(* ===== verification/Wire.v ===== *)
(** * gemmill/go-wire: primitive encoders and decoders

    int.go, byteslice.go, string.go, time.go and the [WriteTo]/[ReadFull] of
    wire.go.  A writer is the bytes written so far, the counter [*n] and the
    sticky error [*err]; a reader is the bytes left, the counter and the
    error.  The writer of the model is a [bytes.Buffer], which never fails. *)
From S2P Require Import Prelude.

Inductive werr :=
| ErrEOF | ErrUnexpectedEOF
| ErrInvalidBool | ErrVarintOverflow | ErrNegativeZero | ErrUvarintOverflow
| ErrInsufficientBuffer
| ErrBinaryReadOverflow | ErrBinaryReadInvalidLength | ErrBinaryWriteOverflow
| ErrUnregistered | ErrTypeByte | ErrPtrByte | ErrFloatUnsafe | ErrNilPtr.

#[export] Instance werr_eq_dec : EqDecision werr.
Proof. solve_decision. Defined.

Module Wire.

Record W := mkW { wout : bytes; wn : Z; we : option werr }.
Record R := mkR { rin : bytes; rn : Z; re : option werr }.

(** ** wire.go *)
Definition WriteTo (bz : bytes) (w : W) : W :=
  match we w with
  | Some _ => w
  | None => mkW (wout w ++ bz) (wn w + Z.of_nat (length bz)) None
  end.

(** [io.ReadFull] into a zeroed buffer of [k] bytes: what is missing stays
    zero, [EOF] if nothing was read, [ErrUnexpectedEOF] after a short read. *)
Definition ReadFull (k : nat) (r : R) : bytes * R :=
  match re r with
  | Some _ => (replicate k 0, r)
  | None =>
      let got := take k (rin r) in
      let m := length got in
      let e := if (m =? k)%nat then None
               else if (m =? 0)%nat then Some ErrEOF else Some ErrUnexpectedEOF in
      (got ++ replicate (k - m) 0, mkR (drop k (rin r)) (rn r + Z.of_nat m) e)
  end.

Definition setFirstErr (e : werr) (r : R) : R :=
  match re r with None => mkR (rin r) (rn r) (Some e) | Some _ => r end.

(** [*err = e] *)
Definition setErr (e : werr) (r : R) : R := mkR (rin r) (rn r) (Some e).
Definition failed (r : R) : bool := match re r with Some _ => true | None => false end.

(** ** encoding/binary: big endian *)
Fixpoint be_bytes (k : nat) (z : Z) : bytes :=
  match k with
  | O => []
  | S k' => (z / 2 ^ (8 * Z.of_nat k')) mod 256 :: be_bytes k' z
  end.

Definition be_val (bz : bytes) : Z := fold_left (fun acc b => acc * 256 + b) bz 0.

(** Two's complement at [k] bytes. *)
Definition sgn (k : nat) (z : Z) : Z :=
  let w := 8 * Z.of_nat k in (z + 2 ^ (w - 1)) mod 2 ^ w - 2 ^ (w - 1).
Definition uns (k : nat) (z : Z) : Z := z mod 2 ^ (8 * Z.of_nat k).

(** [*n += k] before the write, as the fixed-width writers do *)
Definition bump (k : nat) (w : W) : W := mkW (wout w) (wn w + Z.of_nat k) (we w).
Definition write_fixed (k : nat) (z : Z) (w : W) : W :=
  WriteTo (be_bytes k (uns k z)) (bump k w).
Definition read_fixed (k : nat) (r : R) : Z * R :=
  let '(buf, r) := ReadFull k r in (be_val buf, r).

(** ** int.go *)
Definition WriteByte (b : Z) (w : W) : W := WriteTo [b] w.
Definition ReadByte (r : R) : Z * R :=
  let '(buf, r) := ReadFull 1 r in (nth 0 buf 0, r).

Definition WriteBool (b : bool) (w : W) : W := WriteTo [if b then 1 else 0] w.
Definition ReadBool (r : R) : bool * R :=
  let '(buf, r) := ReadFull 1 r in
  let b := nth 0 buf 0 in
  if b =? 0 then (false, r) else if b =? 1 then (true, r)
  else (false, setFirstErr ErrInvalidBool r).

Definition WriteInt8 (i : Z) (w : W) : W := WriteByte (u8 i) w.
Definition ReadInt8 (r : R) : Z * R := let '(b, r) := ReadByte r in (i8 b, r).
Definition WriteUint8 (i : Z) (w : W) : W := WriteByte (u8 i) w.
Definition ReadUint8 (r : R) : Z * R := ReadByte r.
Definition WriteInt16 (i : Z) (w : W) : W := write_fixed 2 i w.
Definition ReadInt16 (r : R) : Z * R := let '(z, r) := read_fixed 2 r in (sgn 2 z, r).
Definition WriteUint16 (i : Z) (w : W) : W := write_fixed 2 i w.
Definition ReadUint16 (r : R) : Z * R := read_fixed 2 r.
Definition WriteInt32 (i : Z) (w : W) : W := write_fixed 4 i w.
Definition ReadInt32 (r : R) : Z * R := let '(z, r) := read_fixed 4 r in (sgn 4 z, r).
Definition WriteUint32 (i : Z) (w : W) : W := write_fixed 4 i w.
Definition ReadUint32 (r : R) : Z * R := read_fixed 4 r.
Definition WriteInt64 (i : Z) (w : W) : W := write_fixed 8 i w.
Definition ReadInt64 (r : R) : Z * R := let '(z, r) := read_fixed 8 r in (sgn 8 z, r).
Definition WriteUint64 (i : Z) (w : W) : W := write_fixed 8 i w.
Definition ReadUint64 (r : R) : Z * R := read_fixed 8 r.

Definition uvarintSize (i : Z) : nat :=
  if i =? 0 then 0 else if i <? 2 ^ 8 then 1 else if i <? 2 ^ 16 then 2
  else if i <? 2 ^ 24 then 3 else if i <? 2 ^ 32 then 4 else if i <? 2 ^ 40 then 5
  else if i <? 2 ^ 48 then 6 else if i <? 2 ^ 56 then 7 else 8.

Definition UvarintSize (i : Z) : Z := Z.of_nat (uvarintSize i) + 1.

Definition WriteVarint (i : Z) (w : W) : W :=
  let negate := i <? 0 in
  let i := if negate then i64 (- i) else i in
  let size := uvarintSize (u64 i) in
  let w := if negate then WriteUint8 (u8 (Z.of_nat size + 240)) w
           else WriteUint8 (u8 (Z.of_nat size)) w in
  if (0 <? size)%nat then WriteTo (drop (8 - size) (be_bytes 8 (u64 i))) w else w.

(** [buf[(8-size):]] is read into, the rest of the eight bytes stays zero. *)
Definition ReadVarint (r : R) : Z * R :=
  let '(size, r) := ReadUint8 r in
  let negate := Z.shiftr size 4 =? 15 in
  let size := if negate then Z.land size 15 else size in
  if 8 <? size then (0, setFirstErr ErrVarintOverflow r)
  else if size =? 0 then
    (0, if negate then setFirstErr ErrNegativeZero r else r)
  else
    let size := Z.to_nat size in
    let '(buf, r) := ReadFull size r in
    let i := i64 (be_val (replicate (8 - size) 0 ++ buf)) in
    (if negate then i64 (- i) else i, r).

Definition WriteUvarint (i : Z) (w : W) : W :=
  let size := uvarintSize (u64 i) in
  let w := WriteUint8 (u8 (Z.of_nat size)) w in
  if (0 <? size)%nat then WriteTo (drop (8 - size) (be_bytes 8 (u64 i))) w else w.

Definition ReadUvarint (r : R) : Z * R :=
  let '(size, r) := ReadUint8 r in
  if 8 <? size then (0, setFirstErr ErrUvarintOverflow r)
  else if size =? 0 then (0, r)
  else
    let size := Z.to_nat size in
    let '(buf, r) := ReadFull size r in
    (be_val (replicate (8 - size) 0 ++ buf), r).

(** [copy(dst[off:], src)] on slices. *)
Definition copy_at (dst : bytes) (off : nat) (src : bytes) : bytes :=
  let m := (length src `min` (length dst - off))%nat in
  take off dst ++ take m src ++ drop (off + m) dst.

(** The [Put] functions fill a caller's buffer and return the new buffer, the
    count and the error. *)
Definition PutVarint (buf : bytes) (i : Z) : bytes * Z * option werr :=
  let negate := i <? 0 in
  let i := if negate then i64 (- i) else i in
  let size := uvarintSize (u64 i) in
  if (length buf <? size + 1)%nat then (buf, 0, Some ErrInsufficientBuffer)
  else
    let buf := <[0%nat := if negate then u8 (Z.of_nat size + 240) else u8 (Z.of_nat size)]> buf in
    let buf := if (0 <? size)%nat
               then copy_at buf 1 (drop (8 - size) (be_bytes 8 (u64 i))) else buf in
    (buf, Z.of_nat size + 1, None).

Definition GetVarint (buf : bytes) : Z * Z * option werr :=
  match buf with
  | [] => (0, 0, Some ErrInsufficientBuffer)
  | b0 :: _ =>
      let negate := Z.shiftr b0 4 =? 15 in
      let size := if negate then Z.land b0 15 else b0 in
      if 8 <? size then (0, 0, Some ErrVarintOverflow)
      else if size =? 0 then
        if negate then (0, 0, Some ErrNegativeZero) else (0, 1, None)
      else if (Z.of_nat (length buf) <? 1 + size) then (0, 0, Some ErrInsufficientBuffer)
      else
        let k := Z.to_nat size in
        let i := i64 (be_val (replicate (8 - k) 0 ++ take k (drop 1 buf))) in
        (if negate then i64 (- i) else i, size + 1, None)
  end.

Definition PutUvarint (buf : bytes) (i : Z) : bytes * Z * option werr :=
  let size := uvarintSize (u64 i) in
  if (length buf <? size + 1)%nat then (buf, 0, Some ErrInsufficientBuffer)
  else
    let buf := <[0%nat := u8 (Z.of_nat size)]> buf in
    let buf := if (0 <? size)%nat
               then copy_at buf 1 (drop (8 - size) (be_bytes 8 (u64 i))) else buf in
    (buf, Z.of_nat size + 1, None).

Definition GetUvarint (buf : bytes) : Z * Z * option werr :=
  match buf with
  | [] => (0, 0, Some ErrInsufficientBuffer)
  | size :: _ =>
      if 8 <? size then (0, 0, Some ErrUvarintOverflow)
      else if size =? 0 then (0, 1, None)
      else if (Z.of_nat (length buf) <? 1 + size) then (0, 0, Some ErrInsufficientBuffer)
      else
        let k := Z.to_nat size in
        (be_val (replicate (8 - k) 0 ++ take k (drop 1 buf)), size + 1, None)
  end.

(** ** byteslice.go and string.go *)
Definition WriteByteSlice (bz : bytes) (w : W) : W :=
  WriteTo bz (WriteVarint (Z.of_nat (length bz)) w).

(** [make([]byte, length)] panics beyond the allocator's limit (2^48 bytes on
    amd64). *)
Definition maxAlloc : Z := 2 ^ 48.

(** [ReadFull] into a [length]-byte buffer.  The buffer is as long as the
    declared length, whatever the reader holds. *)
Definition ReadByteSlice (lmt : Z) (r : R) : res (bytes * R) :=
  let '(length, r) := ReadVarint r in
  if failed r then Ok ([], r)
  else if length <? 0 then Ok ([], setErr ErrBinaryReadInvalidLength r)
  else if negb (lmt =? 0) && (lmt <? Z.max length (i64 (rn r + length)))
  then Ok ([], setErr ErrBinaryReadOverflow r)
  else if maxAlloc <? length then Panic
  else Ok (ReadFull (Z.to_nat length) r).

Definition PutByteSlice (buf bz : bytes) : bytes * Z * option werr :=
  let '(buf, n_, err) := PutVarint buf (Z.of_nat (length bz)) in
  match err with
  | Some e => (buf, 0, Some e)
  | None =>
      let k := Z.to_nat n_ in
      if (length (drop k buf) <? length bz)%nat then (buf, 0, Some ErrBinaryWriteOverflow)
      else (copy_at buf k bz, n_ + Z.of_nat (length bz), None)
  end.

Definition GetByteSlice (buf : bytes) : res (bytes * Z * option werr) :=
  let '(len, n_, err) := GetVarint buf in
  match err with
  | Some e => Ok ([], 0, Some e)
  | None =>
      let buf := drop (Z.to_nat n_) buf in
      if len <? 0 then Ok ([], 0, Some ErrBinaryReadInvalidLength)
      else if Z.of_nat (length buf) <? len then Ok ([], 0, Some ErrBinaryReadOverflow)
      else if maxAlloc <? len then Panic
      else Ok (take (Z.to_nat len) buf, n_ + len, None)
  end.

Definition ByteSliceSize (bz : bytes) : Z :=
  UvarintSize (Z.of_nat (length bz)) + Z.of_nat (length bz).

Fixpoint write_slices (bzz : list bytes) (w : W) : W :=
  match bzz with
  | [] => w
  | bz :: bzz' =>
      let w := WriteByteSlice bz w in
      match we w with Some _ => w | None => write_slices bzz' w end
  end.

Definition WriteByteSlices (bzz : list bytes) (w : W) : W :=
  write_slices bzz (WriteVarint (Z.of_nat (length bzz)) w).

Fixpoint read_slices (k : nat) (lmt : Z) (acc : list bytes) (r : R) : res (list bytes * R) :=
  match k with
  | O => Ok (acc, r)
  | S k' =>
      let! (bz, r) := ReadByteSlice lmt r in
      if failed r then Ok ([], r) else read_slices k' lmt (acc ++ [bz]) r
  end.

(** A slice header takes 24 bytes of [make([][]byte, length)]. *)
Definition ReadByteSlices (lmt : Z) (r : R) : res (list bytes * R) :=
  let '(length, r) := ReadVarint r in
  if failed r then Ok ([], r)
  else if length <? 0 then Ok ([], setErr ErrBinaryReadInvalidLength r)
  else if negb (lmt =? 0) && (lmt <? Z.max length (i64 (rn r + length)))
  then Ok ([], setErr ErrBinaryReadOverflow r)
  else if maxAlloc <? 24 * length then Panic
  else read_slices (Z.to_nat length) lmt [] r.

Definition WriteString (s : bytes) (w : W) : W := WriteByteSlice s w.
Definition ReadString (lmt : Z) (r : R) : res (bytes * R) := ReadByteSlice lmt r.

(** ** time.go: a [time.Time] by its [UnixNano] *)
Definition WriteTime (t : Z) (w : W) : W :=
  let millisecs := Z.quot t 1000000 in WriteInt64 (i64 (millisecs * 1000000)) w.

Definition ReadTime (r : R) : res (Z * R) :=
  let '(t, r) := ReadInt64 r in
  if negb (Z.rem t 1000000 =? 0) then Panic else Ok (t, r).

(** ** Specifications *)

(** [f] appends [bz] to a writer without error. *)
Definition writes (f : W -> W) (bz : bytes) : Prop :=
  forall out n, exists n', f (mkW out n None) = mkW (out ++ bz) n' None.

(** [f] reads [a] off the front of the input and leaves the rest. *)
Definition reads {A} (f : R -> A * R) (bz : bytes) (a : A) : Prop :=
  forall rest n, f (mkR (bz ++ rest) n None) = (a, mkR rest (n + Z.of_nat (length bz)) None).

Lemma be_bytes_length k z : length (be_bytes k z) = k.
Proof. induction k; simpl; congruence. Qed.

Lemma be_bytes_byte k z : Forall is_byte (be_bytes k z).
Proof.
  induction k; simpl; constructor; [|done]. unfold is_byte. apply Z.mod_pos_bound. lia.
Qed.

**Problem to work on**
Return only the stretch of the material above from the line holding "Definition setErr (e" through the line holding "Definition WriteInt16 (i", copied exactly.

**Reply to the exercise**
Definition setErr (e : werr) (r : R) : R := mkR (rin r) (rn r) (Some e).
Definition failed (r : R) : bool := match re r with Some _ => true | None => false end.

(** ** encoding/binary: big endian *)
Fixpoint be_bytes (k : nat) (z : Z) : bytes :=
  match k with
  | O => []
  | S k' => (z / 2 ^ (8 * Z.of_nat k')) mod 256 :: be_bytes k' z
  end.

Definition be_val (bz : bytes) : Z := fold_left (fun acc b => acc * 256 + b) bz 0.

(** Two's complement at [k] bytes. *)
Definition sgn (k : nat) (z : Z) : Z :=
  let w := 8 * Z.of_nat k in (z + 2 ^ (w - 1)) mod 2 ^ w - 2 ^ (w - 1).
Definition uns (k : nat) (z : Z) : Z := z mod 2 ^ (8 * Z.of_nat k).

(** [*n += k] before the write, as the fixed-width writers do *)
Definition bump (k : nat) (w : W) : W := mkW (wout w) (wn w + Z.of_nat k) (we w).
Definition write_fixed (k : nat) (z : Z) (w : W) : W :=
  WriteTo (be_bytes k (uns k z)) (bump k w).
Definition read_fixed (k : nat) (r : R) : Z * R :=
  let '(buf, r) := ReadFull k r in (be_val buf, r).

(** ** int.go *)
Definition WriteByte (b : Z) (w : W) : W := WriteTo [b] w.
Definition ReadByte (r : R) : Z * R :=
  let '(buf, r) := ReadFull 1 r in (nth 0 buf 0, r).

Definition WriteBool (b : bool) (w : W) : W := WriteTo [if b then 1 else 0] w.
Definition ReadBool (r : R) : bool * R :=
  let '(buf, r) := ReadFull 1 r in
  let b := nth 0 buf 0 in
  if b =? 0 then (false, r) else if b =? 1 then (true, r)
  else (false, setFirstErr ErrInvalidBool r).

Definition WriteInt8 (i : Z) (w : W) : W := WriteByte (u8 i) w.
Definition ReadInt8 (r : R) : Z * R := let '(b, r) := ReadByte r in (i8 b, r).
Definition WriteUint8 (i : Z) (w : W) : W := WriteByte (u8 i) w.
Definition ReadUint8 (r : R) : Z * R := ReadByte r.
Definition WriteInt16 (i : Z) (w : W) : W := write_fixed 2 i w.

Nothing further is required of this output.